Secondary school in Iowa, United States

Columbus High School (CHS), also known as Columbus Catholic High School, is a Catholic high school in Waterloo, Iowa, United States. It is located in the Roman Catholic Archdiocese of Dubuque and is part of the Cedar Valley Catholic School system.

== History ==
Columbus High School opened with a class of 406 boys and 431 girls on August 31, 1959, following a three-year fund-raising effort. The school's primary advocate, Father A.A. McAvoy, began directing fundraising efforts in 1956. By 1959, McAvoy's efforts had yielded nearly two million dollars in pledges. In 1958, the cornerstone was blessed by Archbishop Leo Binz.

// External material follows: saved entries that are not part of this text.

(** One iteration of the loop of [get_state], on [state] and [msg]. *)
Definition get_state_body (E : ExitCodes) (fs : proc) (warning : Z)
    (acc : Z * string) (pid : string) : result (Z * string) :=
  let (state, msg) := acc in
  let num_fds := Z.of_nat (List.length (list_proc_db fs [pid; "fd"])) in
  bind (get_proc_ulimit fs pid "Max open files") (fun soft_limit =>
  if gt soft_limit num_fds || eq_int soft_limit 0 then
    Returns
      (if Z.eqb state (Ulimit.warning E) || Z.eqb state (critical E)
       then state else ok E, msg)
  else if le soft_limit num_fds then
    bind (get_proc_name fs pid) (fun proc_name =>
    Returns
      (critical E,
       (msg ++ "PID " ++ pid ++ " [" ++ proc_name
        ++ "] reached its soft limit (open: " ++ str_of_int num_fds
        ++ ", limit " ++ str soft_limit ++ ")"
        ++ String LF EmptyString)%string))
  else
    bind (scaled_le soft_limit warning num_fds) (fun nearly =>
    if nearly then
      bind (get_proc_name fs pid) (fun proc_name =>
      Returns
        (if Z.eqb state (critical E) then state else Ulimit.warning E,
         (msg ++ "PID " ++ pid ++ " [" ++ proc_name
          ++ "] nearly reached its soft limit at " ++ str_of_int num_fds
          ++ " open fds" ++ String LF EmptyString)%string))
    else Returns (state, msg))).

Fixpoint get_state_loop (E : ExitCodes) (fs : proc) (warning : Z)
    (pids : list string) (acc : Z * string) : result (Z * string) :=
  match pids with
  | [] => Returns acc
  | pid :: rest =>
      bind (get_state_body E fs warning acc pid)
        (get_state_loop E fs warning rest)
  end.

(** The process ids: the entries of /proc that are numbers. *)
Definition pids (fs : proc) : list string :=
  filter isdigit (list_proc_db fs []).

Definition get_state (E : ExitCodes) (fs : proc) (warning : Z)
  : result (Z * string) :=
  get_state_loop E fs warning (pids fs) (unknown E, "").

(** What [parser.parse_args()] does: it returns the options, of which
    the script reads [warning], or argparse ends the process itself, with
    status 2 on options it cannot read and with status 0 on -h. *)
Inductive parse_args : Type :=
| Namespace (warning : Z)
| SystemExit (status : Z).

(** The main program; [args] is what [parser.parse_args()] does and [uid]
    is [os.getuid()]. *)
Definition main (E : ExitCodes) (fs : proc) (args : parse_args) (uid : Z)
  : Outcome :=
  match args with
  | SystemExit status => ParserExit status
  | Namespace warning =>
      if negb (Z.eqb uid 0) then
        Exit "I need to be run as root, really" (unknown E)
      else
        match get_state E fs warning with
        | Returns (state, msg) =>
            Exit (if Z.eqb state (ok E) then (msg ++ "OK")%string else msg)
              state
        | Raises e => Uncaught e
        end
  end.

(** The usual codes of a monitoring plugin. *)
Definition nagios : ExitCodes :=
  {| ok := 0; warning := 1; critical := 2; unknown := 3 |}.

(** A proc file system with the process 812, which has three open files
    and a soft limit of two. *)
Definition one_process : proc :=
  {| listdir := fun path =>
       if path =? "/proc/" then Some ["812"; "cpuinfo"; "self"]
       else if path =? "/proc/812/fd" then Some ["0"; "1"; "2"]
       else None;
     readlines := fun path =>
       if path =? "/proc/812/limits" then
         Some [ line "Limit                     Soft Limit  Hard Limit  Units";
                line "Max cpu time              unlimited   unlimited   seconds";
                line "Max open files            2           4096        files" ]
       else if path =? "/proc/812/cmdline" then Some ["/usr/sbin/sshd"]
       else None |}.

End Ulimit.

(** * check_postgres_pgbouncer_requests.py: reading the statistics

    [get_pgbouncer_requests], the part of the script that picks the
    number out of what [psql] prints; again Python 2, where the output of
    the command and the database name are both of type [str]. *)

Module Pgbouncer.

Inductive Exception : Type :=
| IndexError
| ValueError.

Inductive result (A : Type) : Type :=
| Returns (a : A)
| Raises (e : Exception).
Arguments Returns {A} a.
Arguments Raises {A} e.

Definition bind {A B : Type} (m : result A) (k : A -> result B) : result B :=
  match m with
  | Returns a => k a
  | Raises e => Raises e
  end.

(** [s[n:]] *)
Fixpoint drop (n : nat) (s : string) : string :=
  match n, s with
  | S n', String _ s' => drop n' s'
  | _, _ => s
  end.

(** Where [sep] first occurs in [s]: what is before it and what is after
    it; [None] when it does not occur. *)
Fixpoint partition (sep s : string) : option (string * string) :=
  if String.prefix sep s then Some (EmptyString, drop (String.length sep) s)
  else
    match s with
    | EmptyString => None
    | String c s' =>
        match partition sep s' with
        | Some (before, after) => Some (String c before, after)
        | None => None
        end
    end.

(** [s.split(sep)] for a separator that is not empty: the pieces between
    the occurrences of [sep], found from left to right.  Every cut
    shortens what is left, so that [fuel] above the length of [s] is
    never used up. *)
Fixpoint split_fuel (fuel : nat) (sep s : string) : list string :=
  match fuel with
  | O => [s]
  | S fuel' =>
      match partition sep s with
      | Some (before, after) => before :: split_fuel fuel' sep after
      | None => [s]
      end
  end.

(** [s.split(sep)]: at white space when [sep] is [None]; an empty
    separator is a ValueError. *)
Definition split (s : string) (sep : option string) : result (list string) :=
  match sep with
  | None => Returns (Ulimit.split_all s)
  | Some EmptyString => Raises ValueError
  | Some sep => Returns (split_fuel (S (String.length s)) sep s)
  end.

(** [xs[i]] *)
Definition getitem {A : Type} (xs : list A) (i : nat) : result A :=
  match nth_error xs i with
  | Some x => Returns x
  | None => Raises IndexError
  end.

(** Get the actual pgbouncer requests per second on the regarding
    database, from the [output] of the [psql] command; [dbname] is the
    value of the option, [None] when it is not given. *)
Definition get_pgbouncer_requests (output : string) (dbname : option string)
  : result string :=
  bind (split output dbname) (fun pieces =>
  bind (getitem pieces 1) (fun row =>
  bind (split row (Some "|")) (fun columns =>
  getitem columns 5))).

(** [sep] starts at no position of [b] in the text [b ++ rest]. *)
Fixpoint starts_nowhere (sep b rest : string) : bool :=
  match b with
  | EmptyString => true
  | String c b' =>
      negb (String.prefix sep (b ++ rest)) && starts_nowhere sep b' rest
  end.

(** No vertical bar. *)
Fixpoint no_bar (s : string) : bool :=
  match s with
  | EmptyString => true
  | String c s' => negb (Ascii.eqb c "|") && no_bar s'
  end.

(** What [show stats] prints for two databases. *)
Definition two_databases : string :=
  (line "app_old|81|9000|7000|400|12|130|110|5"
   ++ line "app|204|88000|91000|1300|57|960|1020|6")%string.

End Pgbouncer.

(** * Properties *)

(** ** Problems and strings *)

Lemma Problem_value_inj p q : Problem.value p = Problem.value q -> p = q.
Proof. destruct p, q; simpl; intros H; try reflexivity; discriminate. Qed.

Lemma Problem_eqb_spec p q : reflect (p = q) (Problem.eqb p q).
Proof.
  unfold Problem.eqb.
  destruct (Z.eqb_spec (Problem.value p) (Problem.value q)) as [E | N].
  - left. now apply Problem_value_inj.
  - right. intros ->. now apply N.
Qed.

Lemma Problem_eqb_sym p q : Problem.eqb p q = Problem.eqb q p.
Proof. unfold Problem.eqb. apply Z.eqb_sym. Qed.

Lemma append_assoc (a b c : string) :
  ((a ++ b) ++ c = a ++ (b ++ c))%string.
Proof. induction a as [| x a IH]; simpl; [reflexivity | now rewrite IH]. Qed.

Lemma append_empty_r (a : string) : (a ++ "")%string = a.
Proof. induction a as [| x a IH]; simpl; [reflexivity | now rewrite IH]. Qed.

(** ** The classifier *)

(** C1: [check_service] follows the decision table row by row, the first
    matching row deciding; every triple of state strings matches a row, so
    each gets a category or none, never an error; and a loaded unit whose
    active state is "failed" is classified Failed whatever its sub-state. *)
Theorem check_service_decision_table :
  (forall l a s : string,
      first_match decision_table l a s = Some (check_service l a s))
  /\ (forall s : string,
         check_service "loaded" "failed" s = Some Problem.failed)
  /\ (forall l a s : string,
         check_service l a s = None
         \/ exists p, check_service l a s = Some p /\ In p Problem.all).
Proof.
  split; [| split].
  - intros l a s. unfold check_service, decision_table, first_match.
    cbn [row_matches row_result].
    destruct (l =? "loaded"); cbn [andb negb].
    + destruct (a =? "failed"), (s =? "failed"), (s =? "dead");
        reflexivity.
    + destruct (a =? "inactive"), (s =? "dead"); reflexivity.
  - intros s. reflexivity.
  - intros l a s. unfold check_service.
    destruct (l =? "loaded").
    + destruct ((a =? "failed") || (s =? "failed")).
      * right. eexists. split; [reflexivity | simpl; tauto].
      * destruct (s =? "dead"); [right | now left].
        eexists. split; [reflexivity | simpl; tauto].
    + destruct (negb (a =? "inactive")).
      * right. eexists. split; [reflexivity | simpl; tauto].
      * destruct (negb (s =? "dead")); [right | now left].
        eexists. split; [reflexivity | simpl; tauto].
Qed.
(** * Function-calling schema adapter: [functions_utils.py]

    A shallow embedding of
    [libs/vertexai/langchain_google_vertexai/functions_utils.py]:
    the allOf flattener [_replace_all_ofs], the parameter filter built on
    the [ParametersSchema] class, the function-description builders and
    the function-call result parser, followed by the properties stated
    about them. *)

From Stdlib Require Import List String Ascii ZArith Bool Lia DecimalString.
Import ListNotations.
Open Scope string_scope.

(** ** Python values

    The objects the module handles are JSON-shaped: [None], booleans,
    integers, strings, lists and dictionaries keyed by strings
    ([Dict[str, Any]] in the source).  A dictionary is an association
    list in insertion order; a Python dictionary never holds a key
    twice, which is the invariant [keys_unique] below.  Strings are
    sequences of one-byte characters; floating-point numbers are left
    out. *)

Unset Elimination Schemes.
Inductive json : Type :=
| JNull
| JBool (b : bool)
| JNum (n : Z)
| JStr (s : string)
| JList (l : list json)
| JDict (d : list (string * json)).
Set Elimination Schemes.

(** A Python [dict] with string keys. *)
Definition dict : Type := list (string * json).

(** ** The message and generation objects of the orchestration framework *)

Record message : Type := Message {
  content : string;
  additional_kwargs : dict
}.

(** [ChatGeneration] is the generation kind that carries a message. *)
Inductive generation : Type :=
| Generation (text : string)
| ChatGeneration (msg : message).

(** ** Exceptions

    An exception is its class and the pieces of its text: literal text,
    the [repr] of a value and the [str] of a message, as the f-strings
    of the source interpolate them.  The texts the interpreter and the
    libraries produce for their own errors are not modelled: these
    exceptions carry no piece, except [KeyError], whose argument is the
    missing key. *)

Inductive exn_class : Type :=
| ValueError | KeyError | TypeError | AttributeError | IndexError
| ValidationError | JSONDecodeError | OutputParserException.

Inductive piece : Type :=
| Lit (s : string)
| Repr (v : json)
| Str (m : message).

Record exn : Type := Exn { exn_class_of : exn_class; exn_text : list piece }.

(** The result of a call: a value, a raised exception, or [OutOfModel]
    when the call leaves what is modelled here: it would build a
    dictionary with a key that is not a string, which the value type
    above cannot hold, or it depends on a conversion of the libraries
    that is not described below.  Nothing is claimed about a call whose
    model is [OutOfModel]. *)
Inductive outcome (A : Type) : Type :=
| Ret (a : A)
| Raise (e : exn)
| OutOfModel.
Arguments Ret {A} a.
Arguments Raise {A} e.
Arguments OutOfModel {A}.

Definition bind {A B} (c : outcome A) (k : A -> outcome B) : outcome B :=
  match c with
  | Ret a => k a
  | Raise e => Raise e
  | OutOfModel => OutOfModel
  end.

Notation "x <- c ;; k" := (bind c (fun x => k))
  (at level 61, c at next level, right associativity).

Definition raise {A} (c : exn_class) (text : list piece) : outcome A :=
  Raise (Exn c text).

(** [[f(x) for x in l]]: left to right, the first exception wins. *)
Definition list_comp {A B} (f : A -> outcome B) : list A -> outcome (list B) :=
  fix go (l : list A) : outcome (list B) :=
    match l with
    | [] => Ret []
    | x :: l' => y <- f x ;; ys <- go l' ;; Ret (y :: ys)
    end.

(** ** Dictionary operations *)

(** [d.get(k)], [None] when the key is absent. *)
Fixpoint dict_get (k : string) (d : dict) : option json :=
  match d with
  | [] => None
  | (k', v) :: d' => if String.eqb k k' then Some v else dict_get k d'
  end.

(** [k in d] *)
Definition dict_mem (k : string) (d : dict) : bool :=
  match dict_get k d with Some _ => true | None => false end.

(** [d.get(k, default)] *)
Definition dict_get_default (k : string) (default : json) (d : dict) : json :=
  match dict_get k d with Some v => v | None => default end.

(** [d[k] = v]: an existing key keeps its place, a new key goes last. *)
Fixpoint dict_set (k : string) (v : json) (d : dict) : dict :=
  match d with
  | [] => [(k, v)]
  | (k', v') :: d' =>
      if String.eqb k k' then (k', v) :: d' else (k', v') :: dict_set k v d'
  end.

(** [d[k]] *)
Definition dict_item (k : string) (d : dict) : outcome json :=
  match dict_get k d with
  | Some v => Ret v
  | None => raise KeyError [Repr (JStr k)]
  end.

Definition keys (d : dict) : list string := map fst d.

(** Truth value of an object, as [if x:] and [x or y] test it. *)
Definition truthy (v : json) : bool :=
  match v with
  | JNull => false
  | JBool b => b
  | JNum n => negb (Z.eqb n 0)
  | JStr s => negb (String.eqb s EmptyString)
  | JList l => match l with [] => false | _ => true end
  | JDict d => match d with [] => false | _ => true end
  end.

(** [dict(x)].  A dictionary is copied.  Any other argument is iterated
    as a sequence of key/value pairs: every element must itself be an
    iterable of exactly two items ([ValueError] otherwise, [TypeError]
    when it is not iterable), the first of which is the key.  A string
    iterates over its characters and a dictionary over its keys. *)
Definition dict_pair (e : json) : outcome (string * json) :=
  match e with
  | JNull | JBool _ | JNum _ => raise TypeError []
  | JStr (String a (String b EmptyString)) =>
      Ret (String a EmptyString, JStr (String b EmptyString))
  | JStr _ => raise ValueError []
  | JList [k; v] =>
      match k with
      | JStr s => Ret (s, v)
      | JList _ | JDict _ => raise TypeError []
      | JNull | JBool _ | JNum _ => OutOfModel
      end
  | JList _ => raise ValueError []
  | JDict [(k1, _); (k2, _)] => Ret (k1, JStr k2)
  | JDict _ => raise ValueError []
  end.

Fixpoint dict_update_pairs (l : list json) (acc : dict) : outcome dict :=
  match l with
  | [] => Ret acc
  | e :: l' => kv <- dict_pair e ;; dict_update_pairs l' (dict_set (fst kv) (snd kv) acc)
  end.

Definition dict_ctor (x : json) : outcome dict :=
  match x with
  | JDict d => Ret d
  | JList l => dict_update_pairs l []
  | JStr s => dict_update_pairs (map (fun c => JStr (String c EmptyString)) (list_ascii_of_string s)) []
  | JNull | JBool _ | JNum _ => raise TypeError []
  end.

(** [" ".join((a, b))]: both items must be strings. *)
Definition str_join2 (sep : string) (a b : json) : outcome json :=
  match a, b with
  | JStr x, JStr y => Ret (JStr (x ++ sep ++ y))
  | _, _ => raise TypeError []
  end.

(** ** [_replace_all_ofs] (lines 97-119) *)

(** [isinstance(a, list) and len(a) == 1] *)
Definition is_singleton_list (a : json) : bool :=
  match a with
  | JList [_] => true
  | _ => false
  end.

Father John Paar was named principal later that year and served for 10 years. In 1968, Father Walter Brunkan, the assistant principal, was promoted to principal and remained in that role for over 20 years. In 1991, he was reassigned to St. Mary Catholic Church in Greene, Iowa, and Michael Palmer became the first lay principal. Palmer retired in 1999, and assistant principal Todd Dirth became principal, serving from 1999 until December 2003. John Carlucci served as the interim principal the remainder of that school year, and Richard Caye served as the principal for the 2004/2005 school year. The current principal, Tom Ulses, was appointed in 2005.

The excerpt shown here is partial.